PENCE: ... both parties have failed the American people and have allowed this city to -- to -- to be -- to expand spending beyond any reasonable expectation...
AMANPOUR: But, sir, with all due respect...
PENCE: It's true.
AMANPOUR: ... what you just said was the campaign -- campaign slogan. Now it's time to legislate. You have a new Congress. You have a new reality. You have a huge budget deficit, a massive national debt. And what I'm trying to figure out is, where, beyond what you've been saying in the campaign about, you know, less government, less spending, where you're going to make big cuts? And do you agree that there will, after a period of time, perhaps, need to be tax increases?
PENCE: Well, look, Republicans have put on the table -- and continue to put on the table -- our commitment to change the fiscal direction of Washington, D.C., to put our national government on a pathway toward a balanced budget. The president yesterday called for a spending freeze. Well, we -- we think we ought to go back to pre-stimulus, pre-bailout levels and freeze there -- there's been an 84 percent increase in domestic spending since this administration took office. We've got to roll back there. That will save $100 billion in the first year. How about a net hiring freeze on Capitol Hill? And let me anticipate -- David makes the point -- absolutely, for Americans under the age of 40, we've got to put everything on the table in the area of Medicare, Medicaid, Social Security. We have got to reform these entitlement programs. They are threatening the fiscal vitality of future generations of Americans.
AMANPOUR: Is that enough?
STOCKMAN: Well, no, not nearly enough. The point is, we're now in real-world governance. And you don't get 100 times at bat. The Republicans have been at bat for 30 years, and they've whiffed on everything. Social Security needs to be means-tested right now, not for benefits in 2030, right now, for the top one-third of beneficiaries who have private income that they've earned over their lifetime. We need to drastically scale back Medicare. And the Republicans expanded it. And I appreciate what Mike is saying, but there's no track record of a willingness to take on the doctors, the pharmaceutical companies, the scooter chair manufacturers, who are everywhere. So we need to take on defense, OK? We are now at the point where this -- we're kind of at the, you know, sundown as an imperialist power. And we can't have credit card imperialism. We can't be the policemen of the world anymore because we can't afford it. We're going to have to cut defense drastically. And that isn't just fraud, waste and abuse. It's force structure, fewer divisions.
PENCE: But let me...
AMANPOUR: Tell me...
STOCKMAN: And even if we do all that, we still have to raise revenue.

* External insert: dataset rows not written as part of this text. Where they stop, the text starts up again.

(** * The broker manager of the Kafka client: metadata cache and dispatch

    A shallow embedding of [broker_manager.go].  The manager keeps two maps
    (broker id -> broker, topic -> partition id -> partition record) and a
    default-broker slot; it resolves partition leaders, refreshes the maps
    from metadata responses and sends requests with one bounded retry.

    Modelling choices.
    - Go maps are [gmap]s; [int32] keys are [Z] (no arithmetic is done on
      them).  A missing key reads as Go's nil.
    - The manager's methods run in a monad [M] that threads the manager, the
      outside world and a trace of what was sent and refreshed.
    - The only loop, in [sendToAny], has no bound in the source: it is run
      with fuel, and [None] stands for "did not return within the fuel".
    - A response object ([res], a pointer in the source) is passed to
      [sendAndReceive] and comes back with its new contents.
    - Topic names ([*string] in the source) are strings: no nil names.
    - The reader/writer lock is not modelled: the embedding is the code as
      one caller runs it. *)

From stdpp Require Import gmap strings list fin_maps.

Set Default Proof Using "Type".

(** ** Data model *)

(** Kafka error codes ([KError] in the source) are small integers. *)
Definition KError : Type := Z.
Bind Scope Z_scope with KError.

(** The values an [error] interface holds in this file.  The type switch of
    the source tells [EncodingError] from everything else; [ErrK] is a
    [KError] used as an error, [OutOfBrokers] is created by [sendToAny], and
    [OtherError] stands for any other error of a broker (transport, ...). *)
Inductive error : Type :=
| EncodingError (msg : string)
| ErrK (code : KError)
| OutOfBrokers
| OtherError (msg : string).

#[global] Instance error_eq_dec : EqDecision error.
Proof. solve_decision. Defined.

(** The arms of [switch err.(type)]: [case nil], [case EncodingError] and
    [default]. *)
Definition isBrokerError (err : option error) : bool :=
  match err with
  | None => false
  | Some (EncodingError _) => false
  | Some _ => true
  end.

(** Results of the functions that return [(value, error)] with exactly one
    of the two set. *)
Inductive result (A : Type) : Type :=
| Ok (a : A)
| Err (e : error).
Arguments Ok {A} a.
Arguments Err {A} e.

Module broker.
(** A broker endpoint.  Its declaration is outside this file; the fields are
    those of the metadata response's broker descriptor. *)
Record t : Type := mk { id : Z; host : string; port : Z }.
End broker.
Abbreviation broker := broker.t.

#[global] Instance broker_eq_dec : EqDecision broker.
Proof. solve_decision. Defined.

Module partitionMetadata.
Record t : Type := mk {
  err : KError;
  id : Z;
  leader : Z;
  replicas : list Z;
  isr : list Z }.
End partitionMetadata.
Abbreviation partitionMetadata := partitionMetadata.t.

Module topicMetadata.
Record t : Type := mk {
  err : KError;
  name : string;
  partitions : list partitionMetadata }.
End topicMetadata.
Abbreviation topicMetadata := topicMetadata.t.

Module metadata.
Record t : Type := mk {
  brokers : list broker;
  topics : list topicMetadata }.
End metadata.
Abbreviation metadata := metadata.t.

(** [new(metadata)]: the zero value. *)
Definition new_metadata : metadata := metadata.mk [] [].

Module metadataRequest.
Record t : Type := mk { topics : list string }.
End metadataRequest.
Abbreviation metadataRequest := metadataRequest.t.

(** ** What the manager takes from outside

    The world holds whatever the manager cannot see: the brokers'
    connections and the runtime's source of randomness.  The two error-code
    constants, the type of the client's id and the constructor of brokers
    are declared outside the file and are taken as they come. *)
Class Cluster : Type := {
  World : Type;
  ClientId : Type;
  NO_ERROR : KError;
  UNKNOWN_TOPIC_OR_PARTITION : KError;
  (** what the runtime draws when a [range] over a map starts *)
  entropy : World → nat * World;
  (** [newBroker(host, port)], which connects to the broker *)
  newBroker : string → Z → World → result broker * World;
}.

(** [b.sendAndReceive(clientID, req, res)] for a request type [Q] and a
    response object of type [R]: the outcome [(gotResponse, err)], the
    contents of [res] afterwards, and the world afterwards. *)
Class Exchange `{Cluster} (Q R : Type) : Type :=
  sendAndReceive : broker → ClientId → Q → R → World → (bool * option error * R) * World.

(** The [responseDecoder] interface. *)
Class responseDecoder (R : Type) : Type :=
  staleTopics : R → list string.

Module Client.
Record t `{Cluster} : Type := mk { id : ClientId }.
Arguments mk {_} _.
End Client.
Abbreviation Client := Client.t.

Module brokerManager.
Record t `{Cluster} : Type := mk {
  client : Client;
  defaultBroker : option broker;
  brokers : gmap Z broker;
  partitions : gmap string (gmap Z partitionMetadata) }.
Arguments mk {_} _ _ _ _.
End brokerManager.
Abbreviation brokerManager := brokerManager.t.

(** ** Traces *)

(** Where a [sendAndReceive] was called from. *)
Inductive callsite : Type := inSendToPartition | inSendToAny.

#[global] Instance callsite_eq_dec : EqDecision callsite.
Proof. solve_decision. Defined.

Inductive event : Type :=
| Sent (site : callsite) (b : broker)
| Refreshed (topics : list string).

(** Number of [sendAndReceive] calls made from [site]. *)
Fixpoint sendsFrom (site : callsite) (evs : list event) : nat :=
  match evs with
  | [] => 0
  | Sent s _ :: evs' => (if decide (s = site) then 1 else 0) + sendsFrom site evs'
  | Refreshed _ :: evs' => sendsFrom site evs'
  end.

(** Number of [sendAndReceive] calls, whoever made them. *)
Definition networkSends (evs : list event) : nat :=
  sendsFrom inSendToPartition evs + sendsFrom inSendToAny evs.
(* ===== verification/JsString.v ===== *)
(** * JavaScript strings

    The [String.prototype] operations and the regular-expression classes the
    modelled code uses.  A string is a sequence of code units below 256; what
    [toLowerCase], [trim] and [TextEncoder] do on those is written out. *)

From stdpp Require Import base list strings.
From Stdlib Require Import ZArith Ascii.
From S2P Require Import Prelude.

Definition chars : string → list ascii := String.list_ascii_of_string.
Definition of_chars : list ascii → string := String.string_of_list_ascii.

Lemma of_chars_chars s : of_chars (chars s) = s.
Proof. apply String.string_of_list_ascii_of_string. Qed.
Lemma chars_of_chars l : chars (of_chars l) = l.
Proof. apply String.list_ascii_of_string_of_list_ascii. Qed.
Lemma chars_app s t : chars (s +:+ t) = chars s ++ chars t.
Proof. induction s as [|c s IH]; cbn; [done|]. by rewrite <- IH. Qed.

#[export] Instance chars_inj : Inj eq eq chars.
Proof. intros s t H. by rewrite <- (of_chars_chars s), H, of_chars_chars. Qed.

(** [s.length]. *)
Definition slen (s : string) : Z := Z.of_nat (String.length s).

Lemma slen_chars s : slen s = Z.of_nat (length (chars s)).
Proof. unfold slen. f_equal. induction s; cbn; auto. Qed.

(** [s.charCodeAt(i)] of a single unit. *)
Definition code (c : ascii) : Z := Z.of_N (N_of_ascii c).

Lemma code_range c : 0 ≤ code c < 256.
Proof.
  unfold code. pose proof (N_ascii_bounded c). split; [lia|].
  change 256 with (Z.of_N 256). lia.
Qed.

#[export] Instance code_inj : Inj eq eq code.
Proof.
  intros c d H. unfold code in H.
  rewrite <- (ascii_N_embedding c), <- (ascii_N_embedding d). f_equal. lia.
Qed.

Definition in_range (lo hi : Z) (c : ascii) : bool := (lo <=? code c) && (code c <=? hi).
Definition is_digit : ascii → bool := in_range 48 57.
Definition is_upper : ascii → bool := in_range 65 90.
Definition is_lower : ascii → bool := in_range 97 122.
Definition is_char (k : Z) (c : ascii) : bool := code c =? k.

(** White space as [trim] and the [\s] class see it, below 256. *)
Definition is_space (c : ascii) : bool :=
  in_range 9 13 c || is_char 32 c || is_char 160 c.

(** [toLowerCase]: ASCII and the Latin-1 capitals (215 is the multiplication sign). *)
Definition lower_char (c : ascii) : ascii :=
  if is_upper c || (in_range 192 222 c && negb (is_char 215 c))
  then ascii_of_N (N_of_ascii c + 32) else c.

Definition toLowerCase (s : string) : string := of_chars (map lower_char (chars s)).

Fixpoint drop_while (p : ascii → bool) (l : list ascii) : list ascii :=
  match l with
  | [] => []
  | c :: l' => if p c then drop_while p l' else l
  end.

(** Drop the leading and trailing units in a class. *)
Definition trim_class (p : ascii → bool) (s : string) : string :=
  of_chars (rev (drop_while p (rev (drop_while p (chars s))))).

Definition trim : string → string := trim_class is_space.

(** [s.trim().length === 0]. *)
Definition blank (s : string) : bool := slen (trim s) =? 0.

(** [s.slice(n)] and [s.slice(0, n)] for a natural [n]. *)
Definition slice_from (n : nat) (s : string) : string := of_chars (drop n (chars s)).
Definition slice_to (n : nat) (s : string) : string := of_chars (take n (chars s)).

Fixpoint prefix_of (p l : list ascii) : bool :=
  match p, l with
  | [], _ => true
  | c :: p', d :: l' => Ascii.eqb c d && prefix_of p' l'
  | _ :: _, [] => false
  end.

Definition startsWith (p s : string) : bool := prefix_of (chars p) (chars s).
Definition endsWith (p s : string) : bool := prefix_of (rev (chars p)) (rev (chars s)).

Fixpoint occurs (p l : list ascii) : bool :=
  prefix_of p l || match l with [] => false | _ :: l' => occurs p l' end.

(** [s.includes(p)]. *)
Definition includes (p s : string) : bool := occurs (chars p) (chars s).

(** [s.split(sep)] for a one-unit separator. *)
Fixpoint split_chars (sep : ascii) (l : list ascii) : list (list ascii) :=
  match l with
  | [] => [[]]
  | c :: l' =>
      if Ascii.eqb c sep then [] :: split_chars sep l'
      else match split_chars sep l' with
           | [] => [[c]]
           | w :: ws => (c :: w) :: ws
           end
  end.

Definition split (sep : ascii) (s : string) : list string :=
  map of_chars (split_chars sep (chars s)).

(** [s.replace(/[class]/g, with)] and [s.replace(/[class]+/g, with)] for a
    one-unit replacement, and removal of a class. *)
Definition remove_class (p : ascii → bool) (s : string) : string :=
  of_chars (List.filter (λ c, negb (p c)) (chars s)).

Fixpoint replace_runs_go (p : ascii → bool) (r : ascii) (in_run : bool) (l : list ascii) : list ascii :=
  match l with
  | [] => []
  | c :: l' =>
      if p c then (if in_run then replace_runs_go p r true l' else r :: replace_runs_go p r true l')
      else c :: replace_runs_go p r false l'
  end.

Definition replace_runs (p : ascii → bool) (r : ascii) (s : string) : string :=
  of_chars (replace_runs_go p r false (chars s)).

(** [xs.join(sep)]. *)
Fixpoint join (sep : string) (l : list string) : string :=
  match l with
  | [] => ""
  | [s] => s
  | s :: l' => s +:+ sep +:+ join sep l'
  end.

(** The order of code units, as [<] and the default [sort] use it. *)
Fixpoint units_leb (a b : list ascii) : bool :=
  match a, b with
  | [], _ => true
  | _ :: _, [] => false
  | c :: a', d :: b' =>
      if code c <? code d then true else if code d <? code c then false else units_leb a' b'
  end.

Definition str_leb (s t : string) : bool := units_leb (chars s) (chars t).

Lemma units_leb_total a b : units_leb a b = false → units_leb b a = true.
Proof.
  revert b. induction a as [|c a IH]; intros [|d b]; cbn; try done.
  destruct (Z.ltb_spec (code c) (code d)); [done|].
  destruct (Z.ltb_spec (code d) (code c)); [done|]. apply IH.
Qed.

Lemma units_leb_refl a : units_leb a a = true.
Proof. induction a as [|c a IH]; cbn; [done|]. by rewrite Z.ltb_irrefl. Qed.

Lemma units_leb_trans a b c :
  units_leb a b = true → units_leb b c = true → units_leb a c = true.
Proof.
  revert b c. induction a as [|x a IH]; intros [|y b] [|z c]; cbn; try done.
  destruct (Z.ltb_spec (code x) (code y)), (Z.ltb_spec (code y) (code z));
    destruct (Z.ltb_spec (code y) (code x)); destruct (Z.ltb_spec (code z) (code y));
    destruct (Z.ltb_spec (code x) (code z)); destruct (Z.ltb_spec (code z) (code x));
    try done; try lia. apply IH.
Qed.

Lemma units_leb_antisym a b : units_leb a b = true → units_leb b a = true → a = b.
Proof.
  revert b. induction a as [|x a IH]; intros [|y b]; cbn; try done.
  destruct (Z.ltb_spec (code x) (code y)), (Z.ltb_spec (code y) (code x)); try done; try lia.
  intros. f_equal; [apply (inj code); lia|auto].
Qed.

Lemma str_leb_total s t : str_leb s t = false → str_leb t s = true.
Proof. apply units_leb_total. Qed.
Lemma str_leb_trans s t u : str_leb s t = true → str_leb t u = true → str_leb s u = true.
Proof. apply units_leb_trans. Qed.
Lemma str_leb_antisym s t : str_leb s t = true → str_leb t s = true → s = t.
Proof. intros. apply (inj chars). by apply units_leb_antisym. Qed.

(** [new TextEncoder().encode(s)]: the UTF-8 bytes. *)
Definition utf8_char (c : ascii) : list Z :=
  if code c <? 128 then [code c] else [192 + code c / 64; 128 + code c mod 64].
Definition utf8 (s : string) : list Z := flat_map utf8_char (chars s).

(** ** Lemmas on the operations *)

Lemma of_chars_length l : slen (of_chars l) = Z.of_nat (length l).
Proof. by rewrite slen_chars, chars_of_chars. Qed.

Lemma slen_nonneg s : 0 ≤ slen s.
Proof. unfold slen. lia. Qed.

Lemma toLowerCase_length s : slen (toLowerCase s) = slen s.
Proof. unfold toLowerCase. by rewrite of_chars_length, length_map, slen_chars. Qed.

Lemma prefix_of_spec p l : prefix_of p l = true ↔ ∃ t, l = p ++ t.
Proof.
  revert l. induction p as [|c p IH]; intros l; cbn.
  - split; [by exists l|done].
  - destruct l as [|d l]; [split; [done|by intros [t ?]]|].
    rewrite andb_true_iff, IH. destruct (Ascii.eqb_spec c d) as [->|]; split.
    + intros [_ [t ->]]. by exists t.
    + intros [t [= ->]]. split; [done|by exists t].
    + by intros [? _].
    + by intros [t [= ? ?]].
Qed.

Lemma startsWith_spec p s : startsWith p s = true ↔ ∃ t, s = p +:+ t.
Proof.
  unfold startsWith. rewrite prefix_of_spec. split; intros [t Ht].
  - exists (of_chars t). apply (inj chars). by rewrite chars_app, chars_of_chars.
  - exists (chars t). by rewrite Ht, chars_app.
Qed.

Lemma occurs_spec p l : occurs p l = true ↔ ∃ a b, l = a ++ p ++ b.
Proof.
  induction l as [|c l IH]; cbn; rewrite orb_true_iff, prefix_of_spec.
  - split.
    + intros [[t Ht]|?]; [|done]. by exists [], t.
    + intros (a & b & H). symmetry in H. apply app_eq_nil in H as [-> H].
      left. by exists b.
  - rewrite IH. split.
    + intros [[t Ht]|(a & b & ->)]; [by exists [], t|by exists (c :: a), b].
    + intros ([|d a] & b & H); simplify_list_eq; [left; by exists b|right; by eexists _, _].
Qed.

Lemma includes_spec p s : includes p s = true ↔ ∃ a b, s = a +:+ p +:+ b.
Proof.
  unfold includes. rewrite occurs_spec. split; intros (a & b & H).
  - exists (of_chars a), (of_chars b). apply (inj chars).
    by rewrite !chars_app, !chars_of_chars.
  - exists (chars a), (chars b). by rewrite H, !chars_app.
Qed.

#[export] Hint Resolve str_leb_total str_leb_trans slen_nonneg : js.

AMANPOUR: OK. Would -- you know, you heard Rand Paul say it wasn't a revenue problem, but you -- and you've also heard some economists saying that perhaps right now extending and -- and -- and increasing taxes in this crisis right now, immediately, might not be the most wise thing. What are you saying?
STOCKMAN: The crisis will be with us for the next 5 to 10 years. We've had a debt spree for 30 years. The economy has been badly injured. It is sunk under the weight of $50 trillion of debt that we've created publicly and privately. The recovery is over. It was weak; it was tepid. What we have now is day-to-day, 1 percent to 2 percent growth, if we're lucky. And so therefore government has to focus on paying its bills and not micromanaging or simulating the economy.
PENCE: But the way we're going to put our fiscal house in order is you have to cut spending now. Everything has to be on the table. I've been battling against runaway spending under both political parties throughout my 10 years in Congress. That's a given. But you can't balance the budget on 9.6 percent unemployment. You can't balance the budget on a struggling economy. The last thing we should do is allow a tax increase on job creators in this country to take effect in January or, as David suggests, a tax increase on every American. And let me take one point...
AMANPOUR: What will happen when Congress comes back in lame-duck? What will happen with this tax battle...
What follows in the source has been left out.